BEGIN
(** * HID over I2C, ACPI subclass: the adapter of drivers/hid/i2c-hid/i2c-hid-acpi.c

    The file is a thin adapter between the kernel's driver core, the ACPI
    firmware interface and the shared HID-over-I2C core driver.  Everything it
    does is a sequence of calls into the kernel, guarded by error checks, plus
    one flag of its own ([power_fixed]).

    The embedding keeps that shape: a driver routine is a finite tree of
    kernel calls ([prog]), the answers of the kernel come from an arbitrary
    handler over an arbitrary kernel state, and running a routine yields its
    return value, the adapter's memory, the kernel state and the trace of the
    calls made, in order. *)

From Stdlib Require Import ZArith List String Ascii Lia.
From stdpp Require Import gmap.
Import ListNotations.

Local Open Scope Z_scope.

(** ** Kernel objects

    The adapter only passes these around; they are addresses to it. *)

(** [struct i2c_client *]. *)
Definition i2c_client := N.
(** [acpi_handle]. *)
Definition acpi_handle := N.
(** [struct acpi_device *]. *)
Definition acpi_device := N.
(** Address of a [struct i2c_hid_acpi] obtained from [devm_kzalloc]. *)
Definition ptr := N.

(** [&client->dev]: the device embedded in an I2C client. *)
Inductive device : Type :=
| dev_of (client : i2c_client).

(** [&ihid_acpi->subclass]: the subclass descriptor embedded in an adapter
    record; [container_of] goes back to the record. *)
Inductive subclass_ref : Type :=
| subclass_of (ihid_acpi : ptr).

Definition container_of (subclass : subclass_ref) : ptr :=
  match subclass with subclass_of p => p end.

(** The value a [power_up_device] function pointer can take in this file. *)
Inductive callback : Type :=
| fn_i2c_hid_acpi_power_up_device.

(** [struct i2chid_subclass_data] (declared in i2c-hid.h): the one member the
    adapter fills in, a function pointer that is NULL ([None]) until then. *)
Record i2chid_subclass_data : Type := {
  power_up_device : option callback
}.

(** [struct i2c_hid_acpi], lines 31-35. *)
Record i2c_hid_acpi : Type := {
  subclass : i2chid_subclass_data;
  client : i2c_client;
  power_fixed : bool
}.

(** The record in zeroed memory: no callback, a NULL client, flag clear. *)
Definition zeroed : i2c_hid_acpi :=
  {| subclass := {| power_up_device := None |};
     client := 0%N;
     power_fixed := false |}.

(** The assignments [r->client = c], [r->subclass.power_up_device = f] and
    [r->power_fixed = b]. *)
Definition set_client (c : i2c_client) (r : i2c_hid_acpi) : i2c_hid_acpi :=
  {| subclass := subclass r; client := c; power_fixed := power_fixed r |}.

Definition set_power_up_device (f : option callback) (r : i2c_hid_acpi)
  : i2c_hid_acpi :=
  {| subclass := {| power_up_device := f |};
     client := client r;
     power_fixed := power_fixed r |}.

Definition set_power_fixed (b : bool) (r : i2c_hid_acpi) : i2c_hid_acpi :=
  {| subclass := subclass r; client := client r; power_fixed := b |}.

(** [struct acpi_device_id]: an identifier string and driver data. *)
Record acpi_device_id : Type := {
  id : string;
  driver_data : Z
}.

(** The blacklist table, lines 37-44, with its empty terminating entry. *)
Definition i2c_hid_acpi_blacklist : list acpi_device_id :=
  [ {| id := "CHPN0001"; driver_data := 0 |};
    {| id := ""; driver_data := 0 |} ].

(** The ACPI match table, lines 136-140. *)
Definition i2c_hid_acpi_match : list acpi_device_id :=
  [ {| id := "ACPI0C50"; driver_data := 0 |};
    {| id := "PNP0C50"; driver_data := 0 |};
    {| id := ""; driver_data := 0 |} ].

(** A GUID as the arguments of [GUID_INIT]. *)
Inductive guid_t : Type :=
| GUID_INIT (a b c d0 d1 d2 d3 d4 d5 d6 d7 : Z).

(** The _DSM GUID of HID over I2C, lines 48-50. *)
Definition i2c_hid_guid : guid_t :=
  GUID_INIT 0x3CDFF6F7 0x4267 0x4555
            0xAD 0x05 0xB3 0x0A 0x3D 0x89 0x38 0xDE.

(** The ACPI object types and power states the file names. *)
Inductive acpi_object_type : Type :=
| ACPI_TYPE_INTEGER.

Inductive acpi_power_state : Type :=
| ACPI_STATE_D3_COLD.

(** A [union acpi_object] of integer type: [obj->integer.value]. *)
Record acpi_object : Type := {
  integer_value : Z
}.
END
Work task
Quote exactly and only the lines from the one holding "(** The ACPI match table, lines 136-140. *)" through the end of the data.

Response area
(** The ACPI match table, lines 136-140. *)
Definition i2c_hid_acpi_match : list acpi_device_id :=
  [ {| id := "ACPI0C50"; driver_data := 0 |};
    {| id := "PNP0C50"; driver_data := 0 |};
    {| id := ""; driver_data := 0 |} ].

(** A GUID as the arguments of [GUID_INIT]. *)
Inductive guid_t : Type :=
| GUID_INIT (a b c d0 d1 d2 d3 d4 d5 d6 d7 : Z).

(** The _DSM GUID of HID over I2C, lines 48-50. *)
Definition i2c_hid_guid : guid_t :=
  GUID_INIT 0x3CDFF6F7 0x4267 0x4555
            0xAD 0x05 0xB3 0x0A 0x3D 0x89 0x38 0xDE.

(** The ACPI object types and power states the file names. *)
Inductive acpi_object_type : Type :=
| ACPI_TYPE_INTEGER.

Inductive acpi_power_state : Type :=
| ACPI_STATE_D3_COLD.

(** A [union acpi_object] of integer type: [obj->integer.value]. *)
Record acpi_object : Type := {
  integer_value : Z
}.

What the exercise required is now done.